● **Directions**:
Would you pull out every line of the material that contains the string "false"?

● **Entries supplied**:

(** Growing a clean vector appends null pointers. *)
Lemma set_size_grows v size alloc :
  vec_wf v → vec_size v ≤ size →
  match cl_ptr_vector_set_size v size alloc with
  | (CL_SUCCESS, v') =>
      vec_wf v' ∧ vec_size v' = size ∧ vec_grow_size v' = vec_grow_size v
      ∧ vec_list v' = vec_list v ++ replicate (size - vec_size v) None
  | (_, v') =>
      v' = v ∧ vec_capacity v ≤ size ∧ vec_size v ≠ size
      ∧ (vec_grow_size v = 0 ∨ alloc = false)
  end.
Proof.
  intros Hwf Hle. pose proof Hwf as [H1 H2 H3]. unfold cl_ptr_vector_set_size.
  destruct (Nat.eqb_spec size (vec_size v)) as [->|Hne].
  { split_and!; try done. by rewrite Nat.sub_diag, app_nil_r. }
  assert (Hpad : ∀ c, vec_capacity v ≤ c → size ≤ c →
    let v' := PtrVec size (vec_grow_size v) c
                (p_ptr_array v ++ replicate (c - vec_capacity v) None) in
    vec_wf v' ∧ vec_list v' = vec_list v ++ replicate (size - vec_size v) None).
  { intros c Hc Hs. simpl.
    assert (Harr : p_ptr_array v ++ replicate (c - vec_capacity v) None
      = (vec_list v ++ replicate (size - vec_size v) None) ++ replicate (c - size) None).
    { rewrite H3, <-!app_assoc, <-!replicate_add. do 2 f_equal. lia. }
    assert (Hlen : length (vec_list v ++ replicate (size - vec_size v) None) = size).
    { rewrite length_app, length_replicate, vec_list_length by done. lia. }
    assert (Hl : vec_list (PtrVec size (vec_grow_size v) c
                (p_ptr_array v ++ replicate (c - vec_capacity v) None))
      = vec_list v ++ replicate (size - vec_size v) None).
    { unfold vec_list at 1. simpl. rewrite Harr. rewrite <-Hlen at 1. apply take_app_length. }
    split; [|done]. split; simpl; [rewrite length_app, length_replicate; lia|lia|].
    by rewrite Hl. }
  destruct (Nat.leb_spec (vec_capacity v) size) as [Hcap|Hcap].
  - destruct (Nat.eqb_spec (vec_grow_size v) 0) as [Hg|Hg]; [split_and!; auto|].
    pose proof (grown_capacity_ge (vec_grow_size v) size ltac:(lia)) as Hgc.
    unfold cl_ptr_vector_set_capacity.
    destruct (Nat.leb_spec (grown_capacity (vec_grow_size v) size) (vec_capacity v)) as [Hc|Hc].
    + unfold with_size. destruct (Hpad (vec_capacity v)) as [Hw Hl]; [lia|lia|].
      rewrite Nat.sub_diag, app_nil_r in Hw, Hl. by split_and!.
    + destruct alloc; simpl; [|split_and!; auto].
      unfold with_size. simpl. rewrite take_ge by lia.
      destruct (Hpad (grown_capacity (vec_grow_size v) size)) as [Hw Hl]; [lia|lia|].
      by split_and!.
  - unfold with_size. destruct (Hpad (vec_capacity v)) as [Hw Hl]; [lia|lia|].
    rewrite Nat.sub_diag, app_nil_r in Hw, Hl. by split_and!.
Qed.

Lemma write_cell_wf v index x :
  vec_wf v → index < vec_size v →
  ∃ v', write_cell v index x = Some v' ∧ vec_wf v' ∧ vec_size v' = vec_size v
    ∧ vec_list v' = <[index := x]> (vec_list v).
Proof.
  intros Hwf Hi. pose proof Hwf as [H1 H2 H3]. unfold write_cell.
  destruct (Nat.ltb_spec index (length (p_ptr_array v))); [|lia].
  eexists. split; [done|].
  assert (Hl : vec_list (PtrVec (vec_size v) (vec_grow_size v) (vec_capacity v)
      (<[index := x]> (p_ptr_array v))) = <[index := x]> (vec_list v)).
  { unfold vec_list. simpl. by rewrite take_insert_lt. }
  split_and!; [|done|done]. split; simpl; [by rewrite length_insert|done|].
  rewrite Hl. rewrite H3 at 1. rewrite insert_app_l by (by rewrite vec_list_length).
  done.
Qed.

(** [cl_ptr_vector_set] implements the list specification: with memory and
    a growth step, it stores the pointer at any index, the vector grows to hold
    the index, the cells in between are null, every other cell keeps its
    pointer, and the representation invariant is kept. *)
Theorem cl_ptr_vector_set_refines v index x :
  vec_wf v → 0 < vec_grow_size v →
  ∃ v', cl_ptr_vector_set v index x true = Some (CL_SUCCESS, v')
    ∧ vec_wf v' ∧ vec_list v' = vec_set (vec_list v) index x.
Proof.
  intros Hwf Hg. unfold cl_ptr_vector_set, vec_set.
  rewrite vec_list_length by done. destruct (Nat.leb_spec (vec_size v) index) as [Hle|Hlt].
  - pose proof (set_size_grows v (index + 1) true Hwf ltac:(lia)) as Hs.
    destruct (cl_ptr_vector_set_size v (index + 1) true) as [st v'].
    assert (st = CL_SUCCESS) as ->.
    { destruct st; [done| |]; destruct Hs as (_ & _ & _ & [?|?]); by try lia. }
    destruct Hs as (Hwf' & Hsize & _ & Hl).
    destruct (write_cell_wf v' index x Hwf') as (v'' & Hw & Hwf'' & _ & Hl''); [lia|].
    exists v''. rewrite Hw. rewrite Hl'', Hl. by split_and!.
  - destruct (write_cell_wf v index x Hwf Hlt) as (v' & Hw & Hwf' & _ & Hl').
    exists v'. rewrite Hw, Hl'. replace (index + 1 - vec_size v) with 0 by lia.
    by rewrite app_nil_r.
Qed.

(** When [cl_ptr_vector_set] writes outside its array: exactly when the
    vector is full, the index is its size, and it cannot grow, because its growth
    step is 0 or the allocation fails.  The check for failure compares the size
    with the index by [<] where the index is not covered by [<=]. *)
Theorem cl_ptr_vector_set_overrun v index x alloc :
  vec_wf v →
  cl_ptr_vector_set v index x alloc = None
  ↔ index = vec_size v ∧ vec_size v = vec_capacity v ∧ (vec_grow_size v = 0 ∨ alloc = false).
Proof.
  intros Hwf. pose proof Hwf as [H1 H2 _]. unfold cl_ptr_vector_set.
  destruct (Nat.leb_spec (vec_size v) index) as [Hle|Hlt].
  2:{ destruct (write_cell_wf v index x Hwf Hlt) as (v' & -> & _). split; [done|lia]. }
  pose proof (set_size_grows v (index + 1) alloc Hwf ltac:(lia)) as Hs.
  destruct (cl_ptr_vector_set_size v (index + 1) alloc) as [st v'] eqn:E.
  destruct (decide (st = CL_SUCCESS)) as [->|Hst].
  - destruct Hs as (Hwf' & Hsize & _ & _). simpl.
    destruct (write_cell_wf v' index x Hwf') as (v'' & -> & _); [lia|]. simpl.
    split; [done|]. intros (-> & Hc & Hno). exfalso. revert E.
    unfold cl_ptr_vector_set_size.
    destruct (Nat.eqb_spec (vec_size v + 1) (vec_size v)); [lia|].
    destruct (Nat.leb_spec (vec_capacity v) (vec_size v + 1)); [|lia].
    destruct (Nat.eqb_spec (vec_grow_size v) 0); [done|].
    destruct Hno as [?|Halloc]; [done|subst alloc]. unfold cl_ptr_vector_set_capacity.
    pose proof (grown_capacity_ge (vec_grow_size v) (vec_size v + 1) ltac:(lia)).
    by destruct (Nat.leb_spec (grown_capacity (vec_grow_size v) (vec_size v + 1))
      (vec_capacity v)); [lia|].
  - assert (v' = v ∧ vec_capacity v ≤ index + 1
      ∧ (vec_grow_size v = 0 ∨ alloc = false)) as (-> & Hc & Hno).
    { destruct st; [done|..]; destruct Hs as (-> & ? & _ & ?); by split_and!. }
    rewrite bool_decide_true by done. simpl. unfold write_cell.
    destruct (Nat.ltb_spec (vec_size v) index), (Nat.ltb_spec index (length (p_ptr_array v)));
      simpl; split; try done; try lia.
    intros _. split_and!; [lia|lia|done].
Qed.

● **Exercise solution**:
      ∧ (vec_grow_size v = 0 ∨ alloc = false)
  ↔ index = vec_size v ∧ vec_size v = vec_capacity v ∧ (vec_grow_size v = 0 ∨ alloc = false).
      ∧ (vec_grow_size v = 0 ∨ alloc = false)) as (-> & Hc & Hno).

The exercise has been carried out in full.